I'm on an Agatha Christie kick. They're like potato chips;you can't stop reading them. BTW, Guinness Book of World Records has her sales pegged at 2 BILLION copies.....![]()
Stripped of the cunning artifices of the tailor, and standing forth in the garb of Eden - what a sorry set of round-shouldered, spindle-shanked, crane-necked varlets would civilized men appear. ~ Herman Melville
After putting it down for a while, just finished An Assembly Such As This, the first of the Fitzwilliam Darcy, Gentleman trilogy. Well done and enjoyable. Just started The Winter Queen, by Boris Akunin, the author who is a living legend in Russia. It's an easy, interesting read, and includes some great vignettes concerning late-19th century Moscow life.
1. John 3:16, 17
2. Dress to please yourself, but do take others into some consideration.
-Lee
Both of those two are my favorite of his work, by the High Window and after its not as good. I really like complicated nature of plot and all the craczy characters from Farewell, My Lovely. In particular the sequence where he goes to Amthor and then ends up in the dodgy hospital. Just brillant I thought.
"As a kid, I used to abide by the judgment of Brooks Brothers in New York. I think I'm away from that now."
-Fred Astaire
Yes I liked the Dick Powell version. I should re-watch the Robert Mitchum one I've not seen it for a long time.
"As a kid, I used to abide by the judgment of Brooks Brothers in New York. I think I'm away from that now."
-Fred Astaire
I'm reading Robert Goolrick's Heading Out to Wonderful. It's set in the postwar years in small town Virginia, and a somewhat mysterious young man, Charlie, has chosen to settle in a small town in Virginia, and neither the townspeople nor the reader knows why (at least not 102 pages in, in any case). There's a hint or two that trouble might be brewing, but until it does, I'm enjoy the small-town atmosphere, the author's way with prose and his interesting characters.
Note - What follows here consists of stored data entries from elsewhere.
(* ===== verification/ItemStore.v ===== *)
(** * ItemStore: the item handlers of src/main.py

    [initialize_db] (lines 92-105), [get_all_items] (108-110), [get_item]
    (112-117) and [create_item] (119-134), each an [St] computation on the
    module globals, composed as the source composes them. The store
    invariant [store_inv]: every stored item has an id, the ids strictly
    increase along [items_db], and all are below [item_id_counter]. The
    theorems show that [create_item] keeps the invariant and give the
    behaviour of [get_item] on both branches, before and after a
    creation. They also describe the state [initialize_db] leaves, and
    what a second run of it would break. *)

From Stdlib Require Import ZArith String PrimFloat.
From stdpp Require Import strings pretty.
From S2P Require Import Prelude Models.

Open Scope Z_scope.

(** ** The handlers *)

(** The three seed items of [initialize_db] (lines 93-97). The decimal
    prices are rounded to the nearest double, as Python rounds them. *)
#[warnings="-inexact-float"]
Definition sample_items : list Item.t :=
  [ Item.mk (Some 1) "Laptop" (Some "High-performance gaming laptop") 1299.99%float;
    Item.mk (Some 2) "Smartphone" (Some "Latest model with advanced camera") 899.99%float;
    Item.mk (Some 3) "Coffee Maker"
            (Some "Programmable with multiple brewing options") 149.95%float ].

(** [def initialize_db()]: append the seed items one by one, then print how
    many items the database holds. *)
Definition initialize_db : PyM unit :=
  (for item in sample_items do append_items_db item)%py ;;
  n ← gets (fun g => length (items_db g));
  print ("Database initialized with " +:+ pretty n +:+ " items").

(** [async def get_all_items()]: [return items_db]. *)
Definition get_all_items : PyM (list Item.t) := gets items_db.

(** [item.id == item_id], where [item.id] is an [Optional[int]]: [None]
    equals no [int]. *)
Definition id_matches (item_id : Z) (item : Item.t) : bool :=
  match Item.id item with
  | Some i => i =? item_id
  | None => false
  end.

(** [for item in items_db: if item.id == item_id: return item]: the loop of
    [get_item], which stops at the first match. *)
Fixpoint scan_items (item_id : Z) (l : list Item.t) : option Item.t :=
  match l with
  | [] => None
  | item :: rest => if id_matches item_id item then Some item else scan_items item_id rest
  end.

(** [HTTPException(status_code=404, detail="Item not found")]. *)
Definition item_not_found : HTTPException := mkHTTPException 404 "Item not found".

(** [async def get_item(item_id: int)]: the scan, and the 404 after it. *)
Definition get_item (item_id : Z) : PyM Item.t :=
  g ← get;
  match scan_items item_id (items_db g) with
  | Some item => mret item
  | None => raise item_not_found
  end.

(** The [new_item] dict of [create_item] validated again as an [Item]:
    the caller's fields with [id] replaced by [c]. *)
Definition with_id (c : Z) (item : Item.t) : Item.t :=
  Item.mk (Some c) (Item.name item) (Item.description item) (Item.price item).

(** [async def create_item(item: Item)]: read the counter into [new_item],
    increment the counter, build [item_obj], append it, return it. *)
Definition create_item (item : Item.t) : PyM Item.t :=
  c ← gets item_id_counter;
  let new_item := with_id c item in
  modify (fun g => set_item_id_counter (item_id_counter g + 1) g) ;;
  append_items_db new_item ;;
  mret new_item.

(** ** The store invariant *)

(** The ids of a list of items, in order, [None]s dropped. *)
Definition item_ids (l : list Item.t) : list Z := omap Item.id l.

Definition store_inv (g : Globals) : Prop :=
  Forall (fun it => is_Some (Item.id it)) (items_db g) /\
  StronglySorted Z.lt (item_ids (items_db g)) /\
  Forall (fun i => i < item_id_counter g) (item_ids (items_db g)).

#[export] Instance store_inv_dec g : Decision (store_inv g).
Proof. unfold store_inv. apply _. Defined.

(** ** Lemmas on the data *)

Lemma item_ids_app l1 l2 : item_ids (l1 ++ l2) = item_ids l1 ++ item_ids l2.
Proof. apply omap_app. Qed.

Lemma item_ids_with_id c item : item_ids [with_id c item] = [c].
Proof. reflexivity. Qed.

Lemma id_matches_with_id c k item : id_matches k (with_id c item) = (c =? k).
Proof. reflexivity. Qed.

Lemma item_ids_cons x l :
  item_ids (x :: l) = match Item.id x with Some i => i :: item_ids l | None => item_ids l end.
Proof. reflexivity. Qed.

(** The scan finds an item with the id it looks for. *)
Lemma scan_items_Some k l item :
  scan_items k l = Some item -> Item.id item = Some k /\ item ∈ l.
Proof.
  induction l as [|x l IH]; simpl; [done|].
  unfold id_matches. destruct (Item.id x) as [i|] eqn:Hx; [destruct (Z.eqb_spec i k)|].
  - intros [= <-]. subst. split; [done|set_solver].
  - intros H. destruct (IH H). split; [done|set_solver].
  - intros H. destruct (IH H). split; [done|set_solver].
Qed.

(** The scan misses exactly when no item carries the id. *)
Lemma scan_items_None k l :
  scan_items k l = None <-> k ∉ item_ids l.
Proof.
  induction l as [|x l IH]; cbn [scan_items]; [set_solver|].
  rewrite item_ids_cons. unfold id_matches.
  destruct (Item.id x) as [i|]; [destruct (Z.eqb_spec i k)|]; subst.
  - split; [done|]. set_solver.
  - rewrite IH. set_solver.
  - exact IH.
Qed.

(** The scan of [l ++ l'] looks in [l'] only when [l] has no match. *)
Lemma scan_items_app k l l' :
  scan_items k (l ++ l') =
  match scan_items k l with Some it => Some it | None => scan_items k l' end.
Proof.
  induction l as [|x l IH]; simpl; [done|].
  by destruct (id_matches k x).
Qed.

(** Under unique ids, an id names at most one stored item. *)
Lemma item_ids_unique l k x y :
  NoDup (item_ids l) -> x ∈ l -> y ∈ l -> Item.id x = Some k -> Item.id y = Some k -> x = y.
Proof.
  induction l as [|z l IH]; [set_solver|]. rewrite item_ids_cons.
  intros Hnd Hx Hy Hxk Hyk.
  assert (Hin : forall w, w ∈ l -> Item.id w = Some k -> k ∈ item_ids l).
  { intros w Hw Hwk. unfold item_ids. apply list_elem_of_omap. by exists w. }
  apply elem_of_cons in Hx as [->|Hx], Hy as [->|Hy]; [done| | |].
  - rewrite Hxk in Hnd. apply NoDup_cons in Hnd as [Hn _]. by destruct Hn; eapply Hin.
  - rewrite Hyk in Hnd. apply NoDup_cons in Hnd as [Hn _]. by destruct Hn; eapply Hin.
  - apply IH; try done. destruct (Item.id z); [by apply NoDup_cons in Hnd as [_ ?]|done].
Qed.

(** An id carried by a stored item is in [item_ids]. *)
Lemma elem_of_item_ids l it k : it ∈ l -> Item.id it = Some k -> k ∈ item_ids l.
Proof. intros Hit Hk. unfold item_ids. apply list_elem_of_omap. by exists it. Qed.

(** When every item has an id, there are as many ids as items. *)
Lemma item_ids_length l : Forall (fun it => is_Some (Item.id it)) l -> length (item_ids l) = length l.
Proof.
  induction 1 as [|x l [i Hi] _ IH]; [done|].
  rewrite item_ids_cons, Hi. simpl. by rewrite IH.
Qed.

(** The invariant makes ids unique. *)
Lemma store_inv_NoDup g : store_inv g -> NoDup (item_ids (items_db g)).
Proof.
  intros (_ & Hs & _). induction Hs as [|x l Hs IH Hf]; constructor; [|done].
  intros Hx. rewrite Forall_forall in Hf. specialize (Hf x Hx). lia.
Qed.

(** The counter is fresh under the invariant. *)
Lemma store_inv_fresh g : store_inv g -> item_id_counter g ∉ item_ids (items_db g).
Proof.
  intros (_ & _ & Hb) Hin. rewrite Forall_forall in Hb.
  specialize (Hb _ Hin). lia.
Qed.

#[export] Hint Resolve store_inv_NoDup store_inv_fresh : py.

(** ** Invariant preservation *)

(** The state [create_item] leaves: the counter moved on by one and the new
    item at the end of [items_db]. *)
Definition after_create (item : Item.t) (g : Globals) : Globals :=
  {| items_db := items_db g ++ [with_id (item_id_counter g) item];
     item_id_counter := item_id_counter g + 1;
     contact_submissions := contact_submissions g;
     stdout := stdout g |}.

(** The state [create_item] leaves satisfies the invariant when the state
    it started from does. *)
Lemma store_inv_after_create item g : store_inv g -> store_inv (after_create item g).
Proof.
  intros (Hsome & Hs & Hb). unfold store_inv. simpl.
  rewrite !item_ids_app, item_ids_with_id. split_and!.
  - apply Forall_app. split; [done|]. apply Forall_singleton. by eexists.
  - by apply StronglySorted_snoc.
  - apply Forall_app. split; [|repeat constructor; lia].
    eapply Forall_impl; [exact Hb|]. simpl. lia.
Qed.

(** C4: [create_item] keeps the store invariant: the new id is the counter,
    above every stored id, and the counter moves past it. *)
Theorem create_item_preserves_inv item : preserves store_inv (create_item item).
Proof. intros g Hinv. exact (store_inv_after_create item g Hinv). Qed.

(** The seed state, which satisfies the invariant, stays valid after a
    creation. *)
Lemma create_item_preserves_inv_witness :
  store_inv (exec initialize_db module_globals) /\
  store_inv (exec (create_item (Item.mk (Some 99) "Tablet" None 299.0%float))
                  (exec initialize_db module_globals)).
Proof.
  split; [decide_vm|].
  apply (create_item_preserves_inv (Item.mk (Some 99) "Tablet" None 299.0%float)).
  decide_vm.
Defined.



(** ** Runs of the handlers *)

Lemma create_item_run item g :
  create_item item g = (Ok (with_id (item_id_counter g) item), after_create item g).
Proof. reflexivity. Qed.

Lemma get_item_run k g :
  get_item k g = (match scan_items k (items_db g) with
                  | Some it => Ok it
                  | None => Err item_not_found
                  end, g).
Proof. unfold get_item. run_py. by destruct (scan_items k (items_db g)). Qed.

(** The loop of [initialize_db] appends the seed items in order. *)
Lemma for_append_items l g :
  (for item in l do append_items_db item)%py g =
  (Ok tt, set_items_db (items_db g ++ l) g).
Proof.
  revert g. induction l as [|x l IH]; intros g; simpl.
  - by rewrite app_nil_r; destruct g.
  - rewrite run_bind. simpl. rewrite IH. unfold set_items_db. simpl. by rewrite <- app_assoc.
Qed.

Lemma initialize_db_run g :
  initialize_db g =
  (Ok tt, {| items_db := items_db g ++ sample_items;
             item_id_counter := item_id_counter g;
             contact_submissions := contact_submissions g;
             stdout := stdout g ++ ["Database initialized with " +:+
                                    pretty (length (items_db g ++ sample_items))
                                    +:+ " items"] |}).
Proof. unfold initialize_db. rewrite run_bind, for_append_items. reflexivity. Qed.

(** ** Theorems *)

(** C5: [get_item k] misses, raising [HTTPException(404, "Item not found")]
    and leaving the globals as they were, exactly when no stored item has
    id [k]. *)
Theorem get_item_not_found k g :
  get_item k g = (Err item_not_found, g) <-> k ∉ item_ids (items_db g).
Proof.
  rewrite get_item_run, <- scan_items_None.
  destruct (scan_items k (items_db g)); split; congruence.
Qed.

(** C10: under the invariant, [get_item k] returns [it], leaving the globals
    unchanged, exactly when [it] is a stored item with id [k]. *)
Theorem get_item_found k it g :
  store_inv g -> get_item k g = (Ok it, g) <-> it ∈ items_db g /\ Item.id it = Some k.
Proof.
  intros Hinv. rewrite get_item_run. split.
  - destruct (scan_items k (items_db g)) eqn:Hs; [|done].
    intros [= <-]. apply scan_items_Some in Hs as []. done.
  - intros [Hit Hk]. destruct (scan_items k (items_db g)) as [it'|] eqn:Hs.
    + apply scan_items_Some in Hs as [Hk' Hit'].
      f_equal. f_equal. eapply item_ids_unique; eauto with py.
    + apply scan_items_None in Hs. by destruct Hs; eapply elem_of_item_ids.
Qed.

(** In the seed state, [get_item 2] returns the smartphone. *)
Lemma get_item_found_witness :
  store_inv (exec initialize_db module_globals) /\
  (get_item 2 (exec initialize_db module_globals) =
     (Ok (nth 1 sample_items (Item.mk None "" None 0%float)), exec initialize_db module_globals)
   <-> nth 1 sample_items (Item.mk None "" None 0%float) ∈ items_db (exec initialize_db module_globals) /\
       Item.id (nth 1 sample_items (Item.mk None "" None 0%float)) = Some 2).
Proof.
  split; [decide_vm|]. apply get_item_found. decide_vm.
Defined.


(** C11: under the invariant, after [create_item item] hands out id [c],
    [get_item c] returns the created item and every other id answers as
    before the creation. *)
Theorem get_item_after_create item k g :
  store_inv g ->
  fst (get_item k (exec (create_item item) g)) =
  if decide (k = item_id_counter g) then Ok (with_id (item_id_counter g) item)
  else fst (get_item k g).
Proof.
  intros Hinv. unfold exec. rewrite create_item_run, !get_item_run. simpl.
  rewrite scan_items_app. simpl. rewrite id_matches_with_id.
  destruct (decide (k = item_id_counter g)) as [->|Hne].
  - rewrite (proj2 (scan_items_None _ _)) by eauto with py. by rewrite Z.eqb_refl.
  - destruct (scan_items k (items_db g)); [done|].
    destruct (Z.eqb_spec (item_id_counter g) k); [lia|done].
Qed.

(** In the seed state, creating an item makes id 4 answer it, and id 2
    still answers the smartphone. *)
Lemma get_item_after_create_witness :
  store_inv (exec initialize_db module_globals) /\
  fst (get_item 4 (exec (create_item (Item.mk None "Tablet" None 299.0%float))
                         (exec initialize_db module_globals))) =
    Ok (with_id 4 (Item.mk None "Tablet" None 299.0%float)).
Proof.
  split; [decide_vm|].
  rewrite (get_item_after_create (Item.mk None "Tablet" None 299.0%float) 4
             (exec initialize_db module_globals)) by decide_vm.
  reflexivity.
Defined.


(** C19: [create_item] ignores the [id] the caller sends: the run is the same
    whatever the body's [id] field holds. *)
Theorem create_item_ignores_id i n d p g :
  create_item (Item.mk i n d p) g = create_item (Item.mk None n d p) g.
Proof. by rewrite !create_item_run. Qed.

(** importing the module leaves the three seed items with ids 1, 2, 3 in
    order, the counter at 4, no submission, and the one line printed by
    [initialize_db]. *)
Theorem initialize_db_seed :
  initialize_db module_globals =
  (Ok tt, {| items_db := sample_items; item_id_counter := 4;
             contact_submissions := []; stdout := ["Database initialized with 3 items"] |}).
Proof. rewrite initialize_db_run. reflexivity. Qed.

(** the state [initialize_db] leaves satisfies the store invariant. *)
Theorem initialize_db_establishes_inv : store_inv (exec initialize_db module_globals).
Proof. unfold exec. rewrite initialize_db_run. decide_vm. Qed.

(** [initialize_db] is not idempotent: the counter is set once at module
    level, not by [initialize_db], so a second call appends ids 1, 2, 3 again
    and the invariant fails. *)
Theorem initialize_db_twice_breaks_inv :
  ~ store_inv (exec initialize_db (exec initialize_db module_globals)).
Proof. unfold exec. rewrite !initialize_db_run. simpl. decide_vm. Qed.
One such character, Claudie, is an eccentric woman who lives on the edge of town and is something of a miracle worker when it comes to dressmaking; there's also a striking young women (I imagine her being played by Scarlett Johansson) who was raised deep in the hills and was virtually sold to the richest man in town by her impoverished father. This character, Sylvan, longs to live the life she sees depicted in the movies. To that end, she has lost her hillbilly dialect by listening for hours on end to the radio ("The Loves of Helen Trent" is a particularly strong influence on her).
I suspect Sylvan may prove to be Charlie's downfall (or he hers), but that's only conjecture.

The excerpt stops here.